E-Pluribus | December 12, 2022
The Twitter Files; more on shenanigans with statistics; and the economic liberty implications of the Dobbs decision.
A round-up of the latest and best writing and musings on the rise of illiberalism in the public discourse:
Justin Hart: The Twitter Blacklisting of Jay Bhattacharya
The revelations from the Twitter Files released by Elon Musk to a select group of journalists and writers are keeping many Twitters users on the edge of their seats with reactions varying from “we told you so!” to “so what?” At the Wall Street Journal, Justin Hart’s closeup look at Twitter’s suppression of Stanford University professor Jay Bhattacharya’s Tweets regarding Covid policies is a particularly disturbing examples of how Twitter’s literal blacklists worked.

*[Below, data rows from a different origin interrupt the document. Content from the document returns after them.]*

Lemma host_copy_moves destination source size st :
  0 <= size -> visible_range destination size -> visible_range source size ->
  exists w, host_copy destination source size st = Ok (tt, set_rt_world w st) /\
    forall a, as_visible a -> as_contents w a = moved destination source size (contents_of st) a.
Proof.
  intros Hn Hd Hs. exists (t_set_bytes destination (t_bytes source size (rt_world st)) (rt_world st)).
  split; [reflexivity|]. intros a Ha. rewrite as_read by done.
  assert (Z.of_nat (length (as_contents (rt_world st) <$> seqZ source size)) = size) as Hl.
  { rewrite length_fmap, length_seqZ. lia. }
  rewrite as_write, Hl by (rewrite ?Hl; done).
  destruct (decide (destination <= a < destination + size)) as [Hin|Hout].
  - rewrite moved_in by done. destruct ((_ <=? _) && _) eqn:E; [|lia].
    rewrite list_lookup_fmap, lookup_seqZ_lt by lia. cbn. apply (f_equal (as_contents (rt_world st))). lia.
  - rewrite moved_out by done. destruct ((_ <=? _) && _) eqn:E; [lia|done].
Qed.

(** What is relied on: in the states [I], a copy between the regions returns
    and has copied when it succeeds; a host copy leads to such a state again. *)
Record copy_engine (I : runtime W -> Prop) (regions : list (Z * Z))
    (copy : Z -> Z -> Z -> M LrStatus.t) : Prop := {
  ce_copy destination source size st : legal regions destination source size -> I st ->
    wp (copy destination source size) (fun status st' => I st' /\
      (status = Success -> forall a, as_visible a ->
         contents_of st' a = moved destination source size (contents_of st) a)) st;
  ce_host destination source size st w : legal regions destination source size -> I st ->
    host_copy destination source size st = Ok (tt, set_rt_world w st) -> I (set_rt_world w st)
}.

Section loops.
Context (I : runtime W -> Prop) (copy : Z -> Z -> Z -> M LrStatus.t) (staging : GpuMemory).
Context (dst src size : Z).

Let staging_at := gm_gpu_address staging.
Let staging_size := gm_size staging.

Definition copy_regions : list (Z * Z) := [(staging_at, staging_size); (dst, size); (src, size)].

Hypothesis Hengine : copy_engine I copy_regions copy.
Hypothesis Hsame : gm_host_address staging = gm_gpu_address staging.
Hypothesis Hstaging : 0 < staging_size.
Hypothesis Hsize : 0 < size.
Hypothesis Hdst : range_ok dst size.
Hypothesis Hsrc : range_ok src size.

(** Neither operand is in the staging buffer. *)
Definition clear_of_staging (a : Z) : Prop := a + size <= staging_at \/ staging_at + staging_size <= a.
Hypothesis Hclear_dst : clear_of_staging dst.
Hypothesis Hclear_src : clear_of_staging src.

Hypothesis Hvisible : forall base length a, (base, length) ∈ copy_regions -> base <= a < base + length -> as_visible a.

Definition outside (a : Z) : Prop := as_visible a /\ ~ (staging_at <= a < staging_at + staging_size).

Lemma outside_src a : src <= a < src + size -> outside a.
Proof.
  intros H. split; [apply (Hvisible src size); [by right; right; left|done]|]. unfold clear_of_staging in *. lia.
Qed.

(** A chunk has been moved, except for what the staging buffer holds. *)
Definition chunk_moved (offset chunk : Z) (m m' : contents) : Prop :=
  forall a, outside a -> m' a = moved (dst + offset) (src + offset) chunk m a.

Definition step_moves (step : Z -> Z -> M LrStatus.t) : Prop := forall offset chunk st,
  0 <= offset -> 0 < chunk <= staging_size -> offset + chunk <= size -> I st ->
  wp (step offset chunk) (fun status st' => I st' /\
    (status = Success -> chunk_moved offset chunk (contents_of st) (contents_of st'))) st.

Lemma within_staging n : n <= staging_size -> within copy_regions staging_at n.
Proof. intros H. exists staging_at, staging_size. split; [by left|lia]. Qed.

Lemma within_dst offset n : 0 <= offset -> offset + n <= size -> within copy_regions (dst + offset) n.
Proof. intros. exists dst, size. split; [by right; left|lia]. Qed.

Lemma within_src offset n : 0 <= offset -> offset + n <= size -> within copy_regions (src + offset) n.
Proof. intros. exists src, size. split; [by right; right; left|lia]. Qed.

(** In and out of the staging buffer. *)
Lemma through_staging offset chunk m m1 m2 :
  0 <= offset -> 0 < chunk <= staging_size -> offset + chunk <= size ->
  (forall a, as_visible a -> m1 a = moved staging_at (src + offset) chunk m a) ->
  (forall a, as_visible a -> m2 a = moved (dst + offset) staging_at chunk m1 a) -> chunk_moved offset chunk m m2.
Proof.
  intros Ho Hc Hs H1 H2 a [Hva Ha]. rewrite H2 by done. unfold clear_of_staging in *.
  destruct (decide (dst + offset <= a < dst + offset + chunk)).
  - rewrite !moved_in by lia. rewrite H1, moved_in; [apply (f_equal m); lia|lia|].
    apply (Hvisible staging_at staging_size); [by left|lia].
  - rewrite !moved_out by lia. rewrite H1, moved_out by (try done; lia). done.
Qed.

Lemma legal_in offset chunk :
  0 <= offset -> 0 < chunk <= staging_size -> offset + chunk <= size ->
  legal copy_regions staging_at (src + offset) chunk.
Proof.
  intros. unfold legal, apart. split_and!; [lia| |apply within_staging; lia|by apply within_src].
  unfold clear_of_staging in *. lia.
Qed.

Lemma legal_out offset chunk :
  0 <= offset -> 0 < chunk <= staging_size -> offset + chunk <= size ->
  legal copy_regions (dst + offset) staging_at chunk.
Proof.
  intros. unfold legal, apart. split_and!; [lia| |by apply within_dst|apply within_staging; lia].
  unfold clear_of_staging in *. lia.
Qed.

Lemma u64_add_offset a offset : range_ok a size -> 0 <= offset < size -> u64_add a offset = a + offset.
Proof. intros [H1 H2] H. apply u64_add_small. lia. Qed.
Lemma within_visible a n : within copy_regions a n -> visible_range a n.
Proof. intros (base & len & Hin & H1 & H2) x Hx. apply (Hvisible base len); [done|lia]. Qed.

Lemma legal_visible d s n : legal copy_regions d s n -> visible_range d n /\ visible_range s n.
Proof. intros (_ & _ & Hd & Hs). by split; apply within_visible. Qed.

(** The bodies of the three loops. *)
Lemma chunk_to_device_moves : step_moves (chunk_to_device copy staging dst src).
Proof.
  intros offset chunk st Ho Hc Hs HI. unfold chunk_to_device.
  pose proof (legal_in _ _ Ho Hc Hs) as Lin. pose proof (legal_out _ _ Ho Hc Hs) as Lout.
  destruct (host_copy_moves (gm_host_address staging) (src + offset) chunk st) as (w & Hw & Hm);
    [lia|rewrite Hsame; by apply (legal_visible _ _ _ Lin)|by apply (legal_visible _ _ _ Lin)|].
  apply wp_bind. unfold wp at 1. rewrite Hw. rewrite u64_add_offset by (try done; lia).
  rewrite Hsame in Hw, Hm. eapply wp_mono; [apply (ce_copy _ _ _ Hengine); [exact Lout|exact (ce_host _ _ _ Hengine _ _ _ _ _ Lin HI Hw)]|].
  intros status st' [HI' Hcopy]. split; [done|]. intros Hok.
  eapply through_staging; [done..| |by apply Hcopy]. exact Hm.
Qed.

Jay Bhattacharya, a professor of medicine at Stanford University, was a latecomer to Twitter, joining in the summer of 2021. In his first tweet, he linked to a recent article he had written that discussed age-based mortality risks and natural immunity, among other topics. His main message was powerful and contrary to Covid policies enacted across the country. “Mass testing is an insidious form of lockdown by stealth,” he wrote. Many Americans, especially parents of school-age children, would agree. But it’s possible that many on Twitter didn’t see his message.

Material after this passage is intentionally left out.